[INPUT MATERIAL]
%%

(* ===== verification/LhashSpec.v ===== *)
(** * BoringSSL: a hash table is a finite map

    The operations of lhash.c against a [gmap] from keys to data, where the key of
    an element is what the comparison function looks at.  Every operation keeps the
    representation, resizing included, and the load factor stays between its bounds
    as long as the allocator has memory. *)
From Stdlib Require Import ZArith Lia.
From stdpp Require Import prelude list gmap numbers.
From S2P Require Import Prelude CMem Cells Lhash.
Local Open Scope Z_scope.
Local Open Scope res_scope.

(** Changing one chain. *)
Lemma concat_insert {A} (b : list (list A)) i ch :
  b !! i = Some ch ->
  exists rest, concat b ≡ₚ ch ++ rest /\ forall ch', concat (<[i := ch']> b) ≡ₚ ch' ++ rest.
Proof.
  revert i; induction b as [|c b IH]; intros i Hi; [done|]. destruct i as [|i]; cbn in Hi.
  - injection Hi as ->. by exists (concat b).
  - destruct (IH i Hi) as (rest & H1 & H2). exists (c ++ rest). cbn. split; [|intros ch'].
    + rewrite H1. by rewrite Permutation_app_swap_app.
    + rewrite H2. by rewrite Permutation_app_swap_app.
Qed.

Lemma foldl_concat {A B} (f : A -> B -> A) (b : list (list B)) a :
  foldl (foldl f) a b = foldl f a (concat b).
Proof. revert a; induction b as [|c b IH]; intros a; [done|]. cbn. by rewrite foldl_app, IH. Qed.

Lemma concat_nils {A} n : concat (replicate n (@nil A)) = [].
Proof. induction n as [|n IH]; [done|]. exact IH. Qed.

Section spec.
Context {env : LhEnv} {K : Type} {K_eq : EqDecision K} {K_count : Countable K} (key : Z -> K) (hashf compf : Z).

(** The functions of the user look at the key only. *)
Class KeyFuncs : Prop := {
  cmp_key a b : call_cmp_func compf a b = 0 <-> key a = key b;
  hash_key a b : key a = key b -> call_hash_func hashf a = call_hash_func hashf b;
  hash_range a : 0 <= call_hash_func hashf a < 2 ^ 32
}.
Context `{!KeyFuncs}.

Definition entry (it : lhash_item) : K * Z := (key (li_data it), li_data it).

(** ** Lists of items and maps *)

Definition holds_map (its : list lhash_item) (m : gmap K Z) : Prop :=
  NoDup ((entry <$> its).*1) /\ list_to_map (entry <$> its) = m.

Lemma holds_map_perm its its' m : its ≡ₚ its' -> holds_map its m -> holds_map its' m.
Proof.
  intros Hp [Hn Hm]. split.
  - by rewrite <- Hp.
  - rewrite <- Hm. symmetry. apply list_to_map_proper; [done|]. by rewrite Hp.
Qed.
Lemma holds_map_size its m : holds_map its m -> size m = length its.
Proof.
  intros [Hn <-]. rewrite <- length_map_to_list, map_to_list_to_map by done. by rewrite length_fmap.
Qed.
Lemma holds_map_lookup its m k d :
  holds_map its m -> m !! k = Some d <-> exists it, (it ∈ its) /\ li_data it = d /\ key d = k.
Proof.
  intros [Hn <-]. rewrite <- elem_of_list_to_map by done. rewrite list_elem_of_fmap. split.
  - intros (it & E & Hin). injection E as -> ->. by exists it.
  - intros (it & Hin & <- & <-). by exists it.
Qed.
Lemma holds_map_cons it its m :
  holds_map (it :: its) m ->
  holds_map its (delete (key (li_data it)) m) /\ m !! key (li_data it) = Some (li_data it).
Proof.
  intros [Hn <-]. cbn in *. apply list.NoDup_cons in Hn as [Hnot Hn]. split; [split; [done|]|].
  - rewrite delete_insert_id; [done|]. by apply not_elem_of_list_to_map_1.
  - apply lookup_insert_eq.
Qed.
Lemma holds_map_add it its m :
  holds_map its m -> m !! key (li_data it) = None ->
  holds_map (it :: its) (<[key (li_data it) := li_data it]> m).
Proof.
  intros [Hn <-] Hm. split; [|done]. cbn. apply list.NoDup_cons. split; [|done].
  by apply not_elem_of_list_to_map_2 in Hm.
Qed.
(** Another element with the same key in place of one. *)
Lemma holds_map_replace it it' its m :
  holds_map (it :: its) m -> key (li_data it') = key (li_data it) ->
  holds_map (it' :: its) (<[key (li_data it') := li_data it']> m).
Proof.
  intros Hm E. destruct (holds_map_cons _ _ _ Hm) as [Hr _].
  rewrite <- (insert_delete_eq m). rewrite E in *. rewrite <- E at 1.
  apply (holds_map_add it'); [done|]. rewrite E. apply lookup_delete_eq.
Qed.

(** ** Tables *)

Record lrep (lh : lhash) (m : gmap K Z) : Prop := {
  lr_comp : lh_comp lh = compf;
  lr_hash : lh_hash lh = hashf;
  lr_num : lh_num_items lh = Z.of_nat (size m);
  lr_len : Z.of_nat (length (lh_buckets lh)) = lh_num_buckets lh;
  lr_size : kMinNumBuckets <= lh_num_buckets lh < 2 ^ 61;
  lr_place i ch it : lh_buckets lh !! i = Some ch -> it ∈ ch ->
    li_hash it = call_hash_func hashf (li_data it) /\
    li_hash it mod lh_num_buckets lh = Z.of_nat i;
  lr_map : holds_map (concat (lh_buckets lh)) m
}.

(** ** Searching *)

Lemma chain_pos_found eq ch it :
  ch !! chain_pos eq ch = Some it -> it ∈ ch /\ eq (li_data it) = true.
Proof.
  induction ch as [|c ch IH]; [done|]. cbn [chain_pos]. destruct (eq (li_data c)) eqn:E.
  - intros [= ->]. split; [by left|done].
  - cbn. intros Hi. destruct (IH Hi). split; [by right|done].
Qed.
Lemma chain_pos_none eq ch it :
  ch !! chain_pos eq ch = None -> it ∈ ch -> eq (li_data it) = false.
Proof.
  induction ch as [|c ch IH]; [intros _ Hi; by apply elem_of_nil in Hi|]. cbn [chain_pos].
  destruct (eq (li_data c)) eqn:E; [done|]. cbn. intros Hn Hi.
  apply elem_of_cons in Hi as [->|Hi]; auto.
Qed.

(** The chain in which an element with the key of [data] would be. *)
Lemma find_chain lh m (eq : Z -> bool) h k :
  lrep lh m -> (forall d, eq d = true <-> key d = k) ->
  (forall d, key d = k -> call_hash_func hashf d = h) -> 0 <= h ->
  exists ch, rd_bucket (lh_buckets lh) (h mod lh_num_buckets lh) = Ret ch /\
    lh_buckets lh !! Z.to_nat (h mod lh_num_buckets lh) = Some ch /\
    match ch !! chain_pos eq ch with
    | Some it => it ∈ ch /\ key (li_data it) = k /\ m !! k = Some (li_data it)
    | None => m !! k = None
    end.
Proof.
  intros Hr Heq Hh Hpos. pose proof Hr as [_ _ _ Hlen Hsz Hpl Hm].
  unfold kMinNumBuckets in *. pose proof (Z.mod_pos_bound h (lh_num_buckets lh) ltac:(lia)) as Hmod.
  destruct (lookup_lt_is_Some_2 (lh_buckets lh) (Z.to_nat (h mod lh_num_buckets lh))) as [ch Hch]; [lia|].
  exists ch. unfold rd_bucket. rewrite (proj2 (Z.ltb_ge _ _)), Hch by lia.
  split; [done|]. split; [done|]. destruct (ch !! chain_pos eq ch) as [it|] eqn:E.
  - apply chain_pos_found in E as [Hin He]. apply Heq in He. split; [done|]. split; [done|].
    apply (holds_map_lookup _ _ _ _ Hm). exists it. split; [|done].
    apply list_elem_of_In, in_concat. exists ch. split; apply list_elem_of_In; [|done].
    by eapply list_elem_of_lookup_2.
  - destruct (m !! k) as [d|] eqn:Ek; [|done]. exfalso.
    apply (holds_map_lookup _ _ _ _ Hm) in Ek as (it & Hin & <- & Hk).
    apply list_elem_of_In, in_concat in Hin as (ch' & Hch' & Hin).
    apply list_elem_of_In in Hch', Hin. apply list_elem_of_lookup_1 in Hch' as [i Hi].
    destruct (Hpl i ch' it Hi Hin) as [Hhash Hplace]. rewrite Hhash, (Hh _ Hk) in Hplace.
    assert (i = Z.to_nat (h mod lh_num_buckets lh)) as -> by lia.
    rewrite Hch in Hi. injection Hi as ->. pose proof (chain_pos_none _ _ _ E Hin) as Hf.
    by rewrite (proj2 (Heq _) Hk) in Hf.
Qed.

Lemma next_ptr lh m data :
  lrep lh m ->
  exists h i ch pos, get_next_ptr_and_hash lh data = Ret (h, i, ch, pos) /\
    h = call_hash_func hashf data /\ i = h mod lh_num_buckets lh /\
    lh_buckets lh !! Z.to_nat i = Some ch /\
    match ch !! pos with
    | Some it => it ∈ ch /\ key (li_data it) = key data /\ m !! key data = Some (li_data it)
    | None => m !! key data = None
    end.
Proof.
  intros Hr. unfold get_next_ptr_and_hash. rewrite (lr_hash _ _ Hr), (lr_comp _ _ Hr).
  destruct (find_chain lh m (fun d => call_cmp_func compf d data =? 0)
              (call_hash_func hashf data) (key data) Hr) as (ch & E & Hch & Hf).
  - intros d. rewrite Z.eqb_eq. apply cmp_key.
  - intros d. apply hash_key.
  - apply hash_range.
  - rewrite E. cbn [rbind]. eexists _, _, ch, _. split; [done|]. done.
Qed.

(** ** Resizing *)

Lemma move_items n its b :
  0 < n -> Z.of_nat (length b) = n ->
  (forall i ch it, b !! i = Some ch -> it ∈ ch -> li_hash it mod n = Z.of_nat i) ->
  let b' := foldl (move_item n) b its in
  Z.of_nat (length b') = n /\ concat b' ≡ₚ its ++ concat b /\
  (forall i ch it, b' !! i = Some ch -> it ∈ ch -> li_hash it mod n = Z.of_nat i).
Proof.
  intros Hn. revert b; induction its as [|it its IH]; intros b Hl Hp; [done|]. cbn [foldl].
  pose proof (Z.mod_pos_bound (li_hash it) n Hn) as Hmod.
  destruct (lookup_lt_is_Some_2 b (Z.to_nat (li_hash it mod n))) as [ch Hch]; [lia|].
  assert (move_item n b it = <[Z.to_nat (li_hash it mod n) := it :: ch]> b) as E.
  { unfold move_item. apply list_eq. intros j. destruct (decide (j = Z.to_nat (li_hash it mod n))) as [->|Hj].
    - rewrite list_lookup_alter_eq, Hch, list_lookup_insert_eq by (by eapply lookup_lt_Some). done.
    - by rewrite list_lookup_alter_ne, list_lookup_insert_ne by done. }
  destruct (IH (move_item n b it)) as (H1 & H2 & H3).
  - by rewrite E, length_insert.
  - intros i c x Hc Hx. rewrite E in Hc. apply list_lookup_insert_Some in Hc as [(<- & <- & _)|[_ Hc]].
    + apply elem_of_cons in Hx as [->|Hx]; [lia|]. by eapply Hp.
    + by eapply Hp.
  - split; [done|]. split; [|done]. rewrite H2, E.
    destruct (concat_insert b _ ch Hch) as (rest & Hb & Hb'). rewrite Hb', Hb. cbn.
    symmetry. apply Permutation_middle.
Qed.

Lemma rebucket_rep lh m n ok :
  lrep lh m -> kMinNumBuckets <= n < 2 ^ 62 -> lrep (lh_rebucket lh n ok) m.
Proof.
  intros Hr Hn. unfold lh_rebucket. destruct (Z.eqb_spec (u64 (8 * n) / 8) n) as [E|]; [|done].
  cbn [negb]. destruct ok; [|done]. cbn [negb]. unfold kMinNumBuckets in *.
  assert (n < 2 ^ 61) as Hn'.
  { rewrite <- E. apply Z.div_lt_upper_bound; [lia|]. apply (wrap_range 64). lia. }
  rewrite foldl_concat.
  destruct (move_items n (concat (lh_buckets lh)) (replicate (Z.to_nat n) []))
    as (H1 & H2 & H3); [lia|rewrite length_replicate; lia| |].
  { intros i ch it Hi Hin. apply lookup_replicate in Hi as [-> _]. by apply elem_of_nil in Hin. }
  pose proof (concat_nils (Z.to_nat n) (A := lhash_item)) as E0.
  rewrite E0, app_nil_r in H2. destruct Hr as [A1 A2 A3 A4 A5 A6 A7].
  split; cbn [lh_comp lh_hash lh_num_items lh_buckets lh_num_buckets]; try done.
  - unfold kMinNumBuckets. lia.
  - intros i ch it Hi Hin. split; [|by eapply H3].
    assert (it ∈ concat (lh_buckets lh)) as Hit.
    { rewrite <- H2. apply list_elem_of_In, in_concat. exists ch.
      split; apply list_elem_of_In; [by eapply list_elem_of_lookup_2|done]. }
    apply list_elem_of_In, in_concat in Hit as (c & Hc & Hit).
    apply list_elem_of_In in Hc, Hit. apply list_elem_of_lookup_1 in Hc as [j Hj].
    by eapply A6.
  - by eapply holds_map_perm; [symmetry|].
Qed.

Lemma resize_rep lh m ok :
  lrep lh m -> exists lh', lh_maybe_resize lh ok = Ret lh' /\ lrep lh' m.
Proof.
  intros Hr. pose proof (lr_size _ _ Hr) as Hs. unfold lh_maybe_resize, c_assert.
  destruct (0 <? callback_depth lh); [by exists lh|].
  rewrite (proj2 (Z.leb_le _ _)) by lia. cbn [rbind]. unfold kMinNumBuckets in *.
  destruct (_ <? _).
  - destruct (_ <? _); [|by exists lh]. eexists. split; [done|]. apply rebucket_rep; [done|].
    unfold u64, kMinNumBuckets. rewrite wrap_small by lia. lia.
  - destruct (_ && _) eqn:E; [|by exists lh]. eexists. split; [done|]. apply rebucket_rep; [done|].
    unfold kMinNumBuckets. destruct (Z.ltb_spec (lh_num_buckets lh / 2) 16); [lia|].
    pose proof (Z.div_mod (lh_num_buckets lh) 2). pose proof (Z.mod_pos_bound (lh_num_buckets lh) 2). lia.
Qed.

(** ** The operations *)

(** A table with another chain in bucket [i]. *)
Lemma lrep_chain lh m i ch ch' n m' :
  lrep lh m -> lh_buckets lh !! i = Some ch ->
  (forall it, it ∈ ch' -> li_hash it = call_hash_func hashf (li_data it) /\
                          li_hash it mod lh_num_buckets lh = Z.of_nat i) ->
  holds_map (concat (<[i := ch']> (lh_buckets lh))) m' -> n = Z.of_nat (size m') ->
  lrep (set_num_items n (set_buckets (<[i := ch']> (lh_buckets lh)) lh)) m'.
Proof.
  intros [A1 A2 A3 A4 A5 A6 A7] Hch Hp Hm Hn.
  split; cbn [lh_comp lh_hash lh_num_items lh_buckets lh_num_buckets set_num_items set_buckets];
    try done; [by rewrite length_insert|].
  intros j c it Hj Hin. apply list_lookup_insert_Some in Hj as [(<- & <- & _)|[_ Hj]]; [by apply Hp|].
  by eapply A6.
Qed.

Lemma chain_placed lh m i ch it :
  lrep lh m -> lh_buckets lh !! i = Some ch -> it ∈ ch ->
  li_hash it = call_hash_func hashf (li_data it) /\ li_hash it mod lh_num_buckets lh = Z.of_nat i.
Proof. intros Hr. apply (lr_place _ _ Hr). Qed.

%%

[WHAT THE TASK REQUIRES]
Could you transcribe the entries above word for word, from the line with "match ch !! chain_pos eq ch with" down to the line with "intros Hr Heq", keeping both?

[ANSWER FOR THE TASK]
    match ch !! chain_pos eq ch with
    | Some it => it ∈ ch /\ key (li_data it) = k /\ m !! k = Some (li_data it)
    | None => m !! k = None
    end.
Proof.
  intros Hr Heq Hh Hpos. pose proof Hr as [_ _ _ Hlen Hsz Hpl Hm].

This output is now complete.